* Work to complete *
The records below are to be quoted in full; please keep every word exact.

Given records: Begin

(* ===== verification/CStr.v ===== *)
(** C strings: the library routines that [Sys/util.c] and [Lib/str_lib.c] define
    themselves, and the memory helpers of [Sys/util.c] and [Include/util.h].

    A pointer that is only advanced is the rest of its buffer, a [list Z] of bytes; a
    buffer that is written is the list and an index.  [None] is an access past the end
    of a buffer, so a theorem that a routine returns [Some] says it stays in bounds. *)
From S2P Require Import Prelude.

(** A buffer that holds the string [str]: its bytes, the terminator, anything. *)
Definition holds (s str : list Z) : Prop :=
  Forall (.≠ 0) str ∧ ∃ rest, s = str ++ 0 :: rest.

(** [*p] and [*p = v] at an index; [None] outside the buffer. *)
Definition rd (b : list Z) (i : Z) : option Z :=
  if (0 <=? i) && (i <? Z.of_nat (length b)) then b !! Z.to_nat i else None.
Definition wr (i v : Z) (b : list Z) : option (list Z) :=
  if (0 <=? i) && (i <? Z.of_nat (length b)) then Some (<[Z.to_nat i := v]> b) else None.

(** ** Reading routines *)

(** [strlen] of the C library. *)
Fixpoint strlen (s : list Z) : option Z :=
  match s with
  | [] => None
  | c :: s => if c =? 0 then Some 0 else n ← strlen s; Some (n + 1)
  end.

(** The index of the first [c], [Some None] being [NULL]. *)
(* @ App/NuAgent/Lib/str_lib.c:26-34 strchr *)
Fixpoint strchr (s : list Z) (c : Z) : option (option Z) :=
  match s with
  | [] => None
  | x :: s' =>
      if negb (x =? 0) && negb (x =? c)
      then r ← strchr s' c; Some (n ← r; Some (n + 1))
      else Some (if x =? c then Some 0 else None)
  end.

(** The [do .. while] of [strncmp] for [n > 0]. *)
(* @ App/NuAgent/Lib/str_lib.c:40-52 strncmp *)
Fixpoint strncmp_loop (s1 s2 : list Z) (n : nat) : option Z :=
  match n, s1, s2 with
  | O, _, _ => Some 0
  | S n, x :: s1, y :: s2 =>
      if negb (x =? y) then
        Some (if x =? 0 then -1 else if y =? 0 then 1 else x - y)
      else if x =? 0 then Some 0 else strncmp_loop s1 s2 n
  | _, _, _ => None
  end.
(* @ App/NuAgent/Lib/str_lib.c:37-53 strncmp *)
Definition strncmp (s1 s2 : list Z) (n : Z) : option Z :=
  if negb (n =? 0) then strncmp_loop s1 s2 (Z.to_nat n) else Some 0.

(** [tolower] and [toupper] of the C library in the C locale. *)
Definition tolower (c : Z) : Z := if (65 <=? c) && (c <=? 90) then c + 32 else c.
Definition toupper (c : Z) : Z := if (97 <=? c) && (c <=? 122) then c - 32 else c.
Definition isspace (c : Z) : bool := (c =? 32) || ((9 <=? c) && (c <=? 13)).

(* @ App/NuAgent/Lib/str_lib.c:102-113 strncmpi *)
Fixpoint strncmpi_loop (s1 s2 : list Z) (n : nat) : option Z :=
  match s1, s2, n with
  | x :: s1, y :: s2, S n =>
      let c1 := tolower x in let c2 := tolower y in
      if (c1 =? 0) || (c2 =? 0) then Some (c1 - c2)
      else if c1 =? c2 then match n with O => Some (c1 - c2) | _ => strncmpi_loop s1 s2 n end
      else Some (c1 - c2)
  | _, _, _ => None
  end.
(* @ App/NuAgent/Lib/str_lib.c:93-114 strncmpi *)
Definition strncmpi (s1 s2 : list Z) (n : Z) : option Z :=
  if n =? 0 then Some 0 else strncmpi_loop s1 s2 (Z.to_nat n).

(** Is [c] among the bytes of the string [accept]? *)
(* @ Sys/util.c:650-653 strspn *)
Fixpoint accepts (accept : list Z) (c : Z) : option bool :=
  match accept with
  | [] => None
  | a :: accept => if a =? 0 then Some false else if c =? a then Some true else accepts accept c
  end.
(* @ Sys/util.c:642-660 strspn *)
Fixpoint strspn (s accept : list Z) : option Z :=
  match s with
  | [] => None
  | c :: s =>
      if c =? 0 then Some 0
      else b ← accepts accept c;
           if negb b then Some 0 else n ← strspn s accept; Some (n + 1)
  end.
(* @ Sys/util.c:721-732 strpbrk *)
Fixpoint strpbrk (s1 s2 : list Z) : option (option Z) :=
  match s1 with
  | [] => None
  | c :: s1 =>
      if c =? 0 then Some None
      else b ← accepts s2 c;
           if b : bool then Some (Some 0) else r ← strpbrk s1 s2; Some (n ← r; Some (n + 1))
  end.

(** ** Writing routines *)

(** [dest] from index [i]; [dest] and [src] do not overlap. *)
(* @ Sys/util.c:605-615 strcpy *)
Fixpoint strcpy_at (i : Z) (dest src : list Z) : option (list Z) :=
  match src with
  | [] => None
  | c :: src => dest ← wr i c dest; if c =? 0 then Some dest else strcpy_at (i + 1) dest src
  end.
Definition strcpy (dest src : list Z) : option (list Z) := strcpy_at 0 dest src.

Given records: End

* Solution to the problem *
(* ===== verification/CStr.v ===== *)
(** C strings: the library routines that [Sys/util.c] and [Lib/str_lib.c] define
    themselves, and the memory helpers of [Sys/util.c] and [Include/util.h].

    A pointer that is only advanced is the rest of its buffer, a [list Z] of bytes; a
    buffer that is written is the list and an index.  [None] is an access past the end
    of a buffer, so a theorem that a routine returns [Some] says it stays in bounds. *)
From S2P Require Import Prelude.

(** A buffer that holds the string [str]: its bytes, the terminator, anything. *)
Definition holds (s str : list Z) : Prop :=
  Forall (.≠ 0) str ∧ ∃ rest, s = str ++ 0 :: rest.

(** [*p] and [*p = v] at an index; [None] outside the buffer. *)
Definition rd (b : list Z) (i : Z) : option Z :=
  if (0 <=? i) && (i <? Z.of_nat (length b)) then b !! Z.to_nat i else None.
Definition wr (i v : Z) (b : list Z) : option (list Z) :=
  if (0 <=? i) && (i <? Z.of_nat (length b)) then Some (<[Z.to_nat i := v]> b) else None.

(** ** Reading routines *)

(** [strlen] of the C library. *)
Fixpoint strlen (s : list Z) : option Z :=
  match s with
  | [] => None
  | c :: s => if c =? 0 then Some 0 else n ← strlen s; Some (n + 1)
  end.

(** The index of the first [c], [Some None] being [NULL]. *)
(* @ App/NuAgent/Lib/str_lib.c:26-34 strchr *)
Fixpoint strchr (s : list Z) (c : Z) : option (option Z) :=
  match s with
  | [] => None
  | x :: s' =>
      if negb (x =? 0) && negb (x =? c)
      then r ← strchr s' c; Some (n ← r; Some (n + 1))
      else Some (if x =? c then Some 0 else None)
  end.

(** The [do .. while] of [strncmp] for [n > 0]. *)
(* @ App/NuAgent/Lib/str_lib.c:40-52 strncmp *)
Fixpoint strncmp_loop (s1 s2 : list Z) (n : nat) : option Z :=
  match n, s1, s2 with
  | O, _, _ => Some 0
  | S n, x :: s1, y :: s2 =>
      if negb (x =? y) then
        Some (if x =? 0 then -1 else if y =? 0 then 1 else x - y)
      else if x =? 0 then Some 0 else strncmp_loop s1 s2 n
  | _, _, _ => None
  end.
(* @ App/NuAgent/Lib/str_lib.c:37-53 strncmp *)
Definition strncmp (s1 s2 : list Z) (n : Z) : option Z :=
  if negb (n =? 0) then strncmp_loop s1 s2 (Z.to_nat n) else Some 0.

(** [tolower] and [toupper] of the C library in the C locale. *)
Definition tolower (c : Z) : Z := if (65 <=? c) && (c <=? 90) then c + 32 else c.
Definition toupper (c : Z) : Z := if (97 <=? c) && (c <=? 122) then c - 32 else c.
Definition isspace (c : Z) : bool := (c =? 32) || ((9 <=? c) && (c <=? 13)).

(* @ App/NuAgent/Lib/str_lib.c:102-113 strncmpi *)
Fixpoint strncmpi_loop (s1 s2 : list Z) (n : nat) : option Z :=
  match s1, s2, n with
  | x :: s1, y :: s2, S n =>
      let c1 := tolower x in let c2 := tolower y in
      if (c1 =? 0) || (c2 =? 0) then Some (c1 - c2)
      else if c1 =? c2 then match n with O => Some (c1 - c2) | _ => strncmpi_loop s1 s2 n end
      else Some (c1 - c2)
  | _, _, _ => None
  end.
(* @ App/NuAgent/Lib/str_lib.c:93-114 strncmpi *)
Definition strncmpi (s1 s2 : list Z) (n : Z) : option Z :=
  if n =? 0 then Some 0 else strncmpi_loop s1 s2 (Z.to_nat n).

(** Is [c] among the bytes of the string [accept]? *)
(* @ Sys/util.c:650-653 strspn *)
Fixpoint accepts (accept : list Z) (c : Z) : option bool :=
  match accept with
  | [] => None
  | a :: accept => if a =? 0 then Some false else if c =? a then Some true else accepts accept c
  end.
(* @ Sys/util.c:642-660 strspn *)
Fixpoint strspn (s accept : list Z) : option Z :=
  match s with
  | [] => None
  | c :: s =>
      if c =? 0 then Some 0
      else b ← accepts accept c;
           if negb b then Some 0 else n ← strspn s accept; Some (n + 1)
  end.
(* @ Sys/util.c:721-732 strpbrk *)
Fixpoint strpbrk (s1 s2 : list Z) : option (option Z) :=
  match s1 with
  | [] => None
  | c :: s1 =>
      if c =? 0 then Some None
      else b ← accepts s2 c;
           if b : bool then Some (Some 0) else r ← strpbrk s1 s2; Some (n ← r; Some (n + 1))
  end.

(** ** Writing routines *)

(** [dest] from index [i]; [dest] and [src] do not overlap. *)
(* @ Sys/util.c:605-615 strcpy *)
Fixpoint strcpy_at (i : Z) (dest src : list Z) : option (list Z) :=
  match src with
  | [] => None
  | c :: src => dest ← wr i c dest; if c =? 0 then Some dest else strcpy_at (i + 1) dest src
  end.
Definition strcpy (dest src : list Z) : option (list Z) := strcpy_at 0 dest src.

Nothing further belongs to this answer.